REQUIRED ACTION: Collect each line of the records containing the string "Local".

*** RECORDS SUPPLIED Section Begins ***

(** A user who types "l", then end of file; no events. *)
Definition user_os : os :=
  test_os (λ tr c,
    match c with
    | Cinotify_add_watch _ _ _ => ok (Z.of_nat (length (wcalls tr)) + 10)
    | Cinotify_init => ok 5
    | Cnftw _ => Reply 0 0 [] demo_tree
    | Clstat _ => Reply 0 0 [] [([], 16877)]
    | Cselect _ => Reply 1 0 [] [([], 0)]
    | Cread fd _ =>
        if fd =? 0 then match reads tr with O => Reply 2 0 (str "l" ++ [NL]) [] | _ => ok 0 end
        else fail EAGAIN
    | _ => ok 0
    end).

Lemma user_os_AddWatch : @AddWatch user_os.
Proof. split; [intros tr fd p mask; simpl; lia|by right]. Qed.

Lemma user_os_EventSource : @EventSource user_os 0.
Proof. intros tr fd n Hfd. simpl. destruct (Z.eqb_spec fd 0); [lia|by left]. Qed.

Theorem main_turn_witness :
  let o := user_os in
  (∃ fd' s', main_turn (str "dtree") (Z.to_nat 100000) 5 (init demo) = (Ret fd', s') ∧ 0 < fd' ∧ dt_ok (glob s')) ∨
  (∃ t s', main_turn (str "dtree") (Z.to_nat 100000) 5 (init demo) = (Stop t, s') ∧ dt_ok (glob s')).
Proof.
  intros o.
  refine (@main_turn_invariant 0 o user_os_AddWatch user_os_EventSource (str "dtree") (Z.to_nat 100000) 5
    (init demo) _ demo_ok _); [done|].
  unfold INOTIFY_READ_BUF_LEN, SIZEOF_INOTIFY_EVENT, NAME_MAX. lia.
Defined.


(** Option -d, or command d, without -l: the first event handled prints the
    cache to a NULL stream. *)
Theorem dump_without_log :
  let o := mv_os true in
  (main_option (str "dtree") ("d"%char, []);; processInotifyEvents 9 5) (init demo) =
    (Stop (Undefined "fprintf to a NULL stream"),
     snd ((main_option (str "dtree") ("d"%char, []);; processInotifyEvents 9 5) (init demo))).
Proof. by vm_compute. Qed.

*** RECORDS SUPPLIED Section Ends ***
*** RECORDS SUPPLIED Section Begins ***

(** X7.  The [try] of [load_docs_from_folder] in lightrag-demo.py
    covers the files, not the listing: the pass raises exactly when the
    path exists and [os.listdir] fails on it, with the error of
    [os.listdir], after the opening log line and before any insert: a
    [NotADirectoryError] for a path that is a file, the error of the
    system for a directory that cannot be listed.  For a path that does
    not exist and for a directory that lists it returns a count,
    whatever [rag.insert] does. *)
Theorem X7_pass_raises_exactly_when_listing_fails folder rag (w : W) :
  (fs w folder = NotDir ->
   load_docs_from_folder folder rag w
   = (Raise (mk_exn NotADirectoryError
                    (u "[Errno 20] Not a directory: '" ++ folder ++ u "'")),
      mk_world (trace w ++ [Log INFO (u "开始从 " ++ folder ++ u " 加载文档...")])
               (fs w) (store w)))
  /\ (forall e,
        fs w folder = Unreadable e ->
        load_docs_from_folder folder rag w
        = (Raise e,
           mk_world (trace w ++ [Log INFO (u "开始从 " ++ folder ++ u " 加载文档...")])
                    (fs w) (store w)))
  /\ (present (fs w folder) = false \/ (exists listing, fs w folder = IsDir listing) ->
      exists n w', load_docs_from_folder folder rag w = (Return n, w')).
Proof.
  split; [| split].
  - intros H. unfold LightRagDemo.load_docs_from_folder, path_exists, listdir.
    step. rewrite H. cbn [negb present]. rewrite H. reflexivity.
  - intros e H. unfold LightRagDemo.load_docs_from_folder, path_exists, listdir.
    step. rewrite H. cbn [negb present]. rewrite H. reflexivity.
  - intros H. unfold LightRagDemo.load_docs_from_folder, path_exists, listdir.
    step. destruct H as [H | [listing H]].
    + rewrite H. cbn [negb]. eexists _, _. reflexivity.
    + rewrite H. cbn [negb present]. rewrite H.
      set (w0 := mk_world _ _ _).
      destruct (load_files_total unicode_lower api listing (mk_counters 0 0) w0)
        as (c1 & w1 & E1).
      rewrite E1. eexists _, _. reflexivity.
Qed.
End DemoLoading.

*** RECORDS SUPPLIED Section Ends ***
*** RECORDS SUPPLIED Section Begins ***

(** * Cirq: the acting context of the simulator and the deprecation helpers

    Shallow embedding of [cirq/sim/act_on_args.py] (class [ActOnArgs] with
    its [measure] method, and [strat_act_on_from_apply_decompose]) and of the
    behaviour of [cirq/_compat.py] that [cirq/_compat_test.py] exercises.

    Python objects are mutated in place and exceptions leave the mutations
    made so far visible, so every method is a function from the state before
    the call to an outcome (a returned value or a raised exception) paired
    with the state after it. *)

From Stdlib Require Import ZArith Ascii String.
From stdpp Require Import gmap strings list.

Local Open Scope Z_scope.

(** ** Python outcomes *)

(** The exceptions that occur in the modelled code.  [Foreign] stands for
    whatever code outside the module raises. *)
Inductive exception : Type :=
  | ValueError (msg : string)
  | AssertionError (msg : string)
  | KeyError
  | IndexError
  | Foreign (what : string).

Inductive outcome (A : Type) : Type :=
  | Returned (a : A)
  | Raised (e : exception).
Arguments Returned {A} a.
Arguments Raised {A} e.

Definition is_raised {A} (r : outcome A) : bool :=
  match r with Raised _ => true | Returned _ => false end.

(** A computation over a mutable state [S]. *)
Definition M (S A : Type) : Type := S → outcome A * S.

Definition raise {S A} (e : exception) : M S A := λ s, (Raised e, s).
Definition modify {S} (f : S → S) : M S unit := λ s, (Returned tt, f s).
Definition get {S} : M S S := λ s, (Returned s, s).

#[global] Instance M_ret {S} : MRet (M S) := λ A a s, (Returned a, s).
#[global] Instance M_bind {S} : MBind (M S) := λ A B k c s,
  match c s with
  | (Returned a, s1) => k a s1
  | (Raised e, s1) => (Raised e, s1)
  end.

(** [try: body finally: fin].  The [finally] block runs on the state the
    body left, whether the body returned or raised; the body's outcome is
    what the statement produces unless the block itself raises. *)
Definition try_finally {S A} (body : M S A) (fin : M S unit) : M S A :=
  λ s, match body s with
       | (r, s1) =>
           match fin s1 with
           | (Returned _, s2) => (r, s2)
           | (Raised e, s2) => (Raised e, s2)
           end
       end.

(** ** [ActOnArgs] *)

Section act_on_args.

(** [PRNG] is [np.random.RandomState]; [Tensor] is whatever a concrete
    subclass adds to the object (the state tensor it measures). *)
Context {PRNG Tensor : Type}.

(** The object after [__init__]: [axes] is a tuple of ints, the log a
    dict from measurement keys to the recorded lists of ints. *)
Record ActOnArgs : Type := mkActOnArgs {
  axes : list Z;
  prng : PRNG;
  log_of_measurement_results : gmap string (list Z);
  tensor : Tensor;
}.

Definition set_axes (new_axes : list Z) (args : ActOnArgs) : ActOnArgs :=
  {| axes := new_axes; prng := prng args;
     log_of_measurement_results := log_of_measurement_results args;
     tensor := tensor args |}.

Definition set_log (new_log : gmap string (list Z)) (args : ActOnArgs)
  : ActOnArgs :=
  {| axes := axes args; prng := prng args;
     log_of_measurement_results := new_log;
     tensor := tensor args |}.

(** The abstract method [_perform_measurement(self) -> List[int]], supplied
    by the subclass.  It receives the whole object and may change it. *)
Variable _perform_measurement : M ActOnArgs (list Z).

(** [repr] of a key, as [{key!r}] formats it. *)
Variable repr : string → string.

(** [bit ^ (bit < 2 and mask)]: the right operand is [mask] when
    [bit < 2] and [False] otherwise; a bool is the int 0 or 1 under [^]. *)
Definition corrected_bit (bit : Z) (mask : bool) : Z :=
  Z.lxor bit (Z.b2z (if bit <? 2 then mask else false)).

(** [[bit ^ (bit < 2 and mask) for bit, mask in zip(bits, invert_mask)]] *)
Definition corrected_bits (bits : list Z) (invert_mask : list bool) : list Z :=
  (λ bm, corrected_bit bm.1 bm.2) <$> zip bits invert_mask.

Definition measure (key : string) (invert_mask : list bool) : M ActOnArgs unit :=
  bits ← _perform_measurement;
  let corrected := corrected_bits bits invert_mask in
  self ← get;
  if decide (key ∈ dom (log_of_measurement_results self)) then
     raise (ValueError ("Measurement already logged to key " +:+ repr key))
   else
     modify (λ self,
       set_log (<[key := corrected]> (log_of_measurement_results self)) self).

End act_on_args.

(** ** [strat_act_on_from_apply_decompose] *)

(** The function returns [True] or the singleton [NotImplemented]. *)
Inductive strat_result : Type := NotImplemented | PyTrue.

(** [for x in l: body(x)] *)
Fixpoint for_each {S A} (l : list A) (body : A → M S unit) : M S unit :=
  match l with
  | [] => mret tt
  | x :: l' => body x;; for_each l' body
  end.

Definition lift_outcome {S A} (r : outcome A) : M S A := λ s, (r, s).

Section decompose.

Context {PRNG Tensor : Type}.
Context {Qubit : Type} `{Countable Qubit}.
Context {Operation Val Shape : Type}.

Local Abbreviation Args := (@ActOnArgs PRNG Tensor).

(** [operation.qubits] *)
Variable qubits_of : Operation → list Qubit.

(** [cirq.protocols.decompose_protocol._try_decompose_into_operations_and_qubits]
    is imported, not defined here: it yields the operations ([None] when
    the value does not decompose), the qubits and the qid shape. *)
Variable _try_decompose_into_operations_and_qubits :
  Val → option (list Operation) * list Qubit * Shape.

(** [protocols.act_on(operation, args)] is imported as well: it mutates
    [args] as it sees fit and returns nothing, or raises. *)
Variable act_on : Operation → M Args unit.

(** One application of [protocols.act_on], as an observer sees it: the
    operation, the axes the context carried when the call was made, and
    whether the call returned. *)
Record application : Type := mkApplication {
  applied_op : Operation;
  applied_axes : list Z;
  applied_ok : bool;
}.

*** RECORDS SUPPLIED Section Ends ***

OUTPUT FOR THIS TASK:
Local Open Scope Z_scope.
Local Abbreviation Args := (@ActOnArgs PRNG Tensor).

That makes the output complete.